Exercise input: Begin

(* ===== verification/Tailscale.v ===== *)
(** * The Tailscale plugin (plugin/mod.rs, plugin/tailscale.rs)

    Calls of the init script and what is read out of its output.  The script is a
    function on a world of its own; the JSON of [tailscale status] is read by a
    parameter into the fields the program looks at. *)

From S2P Require Import Prelude Text Words.

Definition EXIT_BINARY_NOT_FOUND : Z := 1.
Definition EXIT_DISABLED : Z := 2.

(** ** Output of the script *)

Record CommandOutput := mkOutput { co_stdout : string; co_stderr : string; co_code : Z }.

Definition success (o : CommandOutput) : bool := (co_code o =? 0)%Z.

Definition join_log (stdout stderr : string) : string :=
  match is_empty stdout, is_empty stderr with
  | true, true => ""
  | false, true => stdout
  | true, false => stderr
  | false, false => stdout +:+ String LF stderr
  end.

Definition combined_log (o : CommandOutput) : string := join_log (trim (co_stdout o)) (trim (co_stderr o)).

Definition stdout_lines (stdout : string) : list string :=
  List.filter (fun l => negb (is_empty l)) (trim <$> lines stdout).

Definition into_result (context : string) (o : CommandOutput) : Result string CommandOutput :=
  if success o then Ok o
  else Err (if (co_code o =? EXIT_BINARY_NOT_FOUND)%Z then context +:+ ": tailscale binary not found"
            else if (co_code o =? EXIT_DISABLED)%Z then context +:+ ": tailscale is disabled"
            else context +:+ " failed (exit " +:+ pretty (co_code o) +:+ "): " +:+ combined_log o).

Inductive EnableState : Set := Enabled | Disabled.

Definition enable_parse_stdout (stdout : string) : Result string EnableState :=
  let s := trim stdout in
  if String.eqb s "enable" then Ok Enabled
  else if String.eqb s "disable" then Ok Disabled
  else Err ("unexpected getEnable output: " +:+ s).

Definition login_server_parse_stdout (stdout : string) : option string :=
  let url := trim stdout in if is_empty url then None else Some url.

Inductive SetLoginServerResult : Type :=
| Cleared (restarted : bool)
| SetUrl (url : string) (restarted : bool).

Fixpoint find_login_line (restarted : bool) (ls : list string) : option SetLoginServerResult :=
  match ls with
  | [] => None
  | line :: ls =>
      if String.eqb line "Login server reset" then Some (Cleared restarted)
      else match strip_prefix "Login server set to " line with
           | Some url => Some (SetUrl url restarted)
           | None => find_login_line restarted ls
           end
  end.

Exercise input: End

Exercise brief ::
Please, from the entries above, set down exactly the lines from the one containing "true, true =>" through the one containing "let url := trim", and only those.

Output for this task ::
  | true, true => ""
  | false, true => stdout
  | true, false => stderr
  | false, false => stdout +:+ String LF stderr
  end.

Definition combined_log (o : CommandOutput) : string := join_log (trim (co_stdout o)) (trim (co_stderr o)).

Definition stdout_lines (stdout : string) : list string :=
  List.filter (fun l => negb (is_empty l)) (trim <$> lines stdout).

Definition into_result (context : string) (o : CommandOutput) : Result string CommandOutput :=
  if success o then Ok o
  else Err (if (co_code o =? EXIT_BINARY_NOT_FOUND)%Z then context +:+ ": tailscale binary not found"
            else if (co_code o =? EXIT_DISABLED)%Z then context +:+ ": tailscale is disabled"
            else context +:+ " failed (exit " +:+ pretty (co_code o) +:+ "): " +:+ combined_log o).

Inductive EnableState : Set := Enabled | Disabled.

Definition enable_parse_stdout (stdout : string) : Result string EnableState :=
  let s := trim stdout in
  if String.eqb s "enable" then Ok Enabled
  else if String.eqb s "disable" then Ok Disabled
  else Err ("unexpected getEnable output: " +:+ s).

Definition login_server_parse_stdout (stdout : string) : option string :=
  let url := trim stdout in if is_empty url then None else Some url.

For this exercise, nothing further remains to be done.